• **Problem statement**
Which lines to output? The line containing "(** The [..] case's" and every line after it in the data below, each copied exactly.

• **Available data**
(** * das-boot: the ORAS artifact provider (pkg/seeder/artifacts/oras)

    A shallow embedding of [oras_provider.go]: the constructor [Provider],
    the credential callback [creds], the fetch operation [Get] and the
    stream wrapper [orasReadCloser].  Strings are Go byte strings
    ([string]); calls that leave the package (URL parsing, the ORAS client,
    the file system, the logger) are explicit: their outcomes come from an
    environment record, and every call is recorded in a trace. *)

From Stdlib Require Import Bool Arith Lia List String Ascii.
Import ListNotations.

Local Open Scope string_scope.
Local Open Scope list_scope.
Local Open Scope bool_scope.
Local Open Scope nat_scope.

(** ** Go's [path] and [strings] functions used by [Get] *)

Module path.

(** [lazybuf]: the bytes written so far.  The buffer is held last byte
    first, so [out.w] is its length and [out.append] is a cons. *)
Definition lazybuf := list ascii.

Definition w (out : lazybuf) : nat := List.length out.

Definition append (out : lazybuf) (c : ascii) : lazybuf := c :: out.

(** [out.string()]: the written bytes, first byte first. *)
Definition to_string (out : lazybuf) : string :=
  string_of_list_ascii (List.rev out).

(** The [..] case's backtracking:
    [out.w--; for out.w > dotdot && out.index(out.w) != '/' { out.w-- }].
    After a decrement, [out.index(out.w)] is the byte just dropped. *)
Fixpoint backtrack (dotdot : nat) (out : lazybuf) : lazybuf :=
  match out with
  | [] => []
  | c :: out' =>
      if (dotdot <? w out') && negb (Ascii.eqb c "/")
      then backtrack dotdot out'
      else out'
  end.

(** [r+1 == n || path[r+1] == '/'], on the bytes after [path[r]]. *)
Definition ends_element (rest : string) : bool :=
  match rest with
  | EmptyString => true
  | String c _ => Ascii.eqb c "/"
  end.

(** [path[r+1] == '.' && (r+2 == n || path[r+2] == '/')], on the bytes
    after [path[r]]. *)
Definition dot_ends_element (rest : string) : bool :=
  match rest with
  | EmptyString => false
  | String c rest2 => Ascii.eqb c "." && ends_element rest2
  end.

(** "add slash if needed" of the real-path-element case. *)
Definition add_slash (rooted : bool) (out : lazybuf) : lazybuf :=
  if (rooted && negb (w out =? 1)) || (negb rooted && negb (w out =? 0))
  then append out "/" else out.

(** The [..] case once it is known that the buffer cannot backtrack:
    not rooted, so the [..] element is appended and [dotdot] moves. *)
Definition append_dotdot (out : lazybuf) : lazybuf :=
  let out1 := if 0 <? w out then append out "/" else out in
  append (append out1 ".") ".".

• **Output**
(** The [..] case's backtracking:
    [out.w--; for out.w > dotdot && out.index(out.w) != '/' { out.w-- }].
    After a decrement, [out.index(out.w)] is the byte just dropped. *)
Fixpoint backtrack (dotdot : nat) (out : lazybuf) : lazybuf :=
  match out with
  | [] => []
  | c :: out' =>
      if (dotdot <? w out') && negb (Ascii.eqb c "/")
      then backtrack dotdot out'
      else out'
  end.

(** [r+1 == n || path[r+1] == '/'], on the bytes after [path[r]]. *)
Definition ends_element (rest : string) : bool :=
  match rest with
  | EmptyString => true
  | String c _ => Ascii.eqb c "/"
  end.

(** [path[r+1] == '.' && (r+2 == n || path[r+2] == '/')], on the bytes
    after [path[r]]. *)
Definition dot_ends_element (rest : string) : bool :=
  match rest with
  | EmptyString => false
  | String c rest2 => Ascii.eqb c "." && ends_element rest2
  end.

(** "add slash if needed" of the real-path-element case. *)
Definition add_slash (rooted : bool) (out : lazybuf) : lazybuf :=
  if (rooted && negb (w out =? 1)) || (negb rooted && negb (w out =? 0))
  then append out "/" else out.

(** The [..] case once it is known that the buffer cannot backtrack:
    not rooted, so the [..] element is appended and [dotdot] moves. *)
Definition append_dotdot (out : lazybuf) : lazybuf :=
  let out1 := if 0 <? w out then append out "/" else out in
  append (append out1 ".") ".".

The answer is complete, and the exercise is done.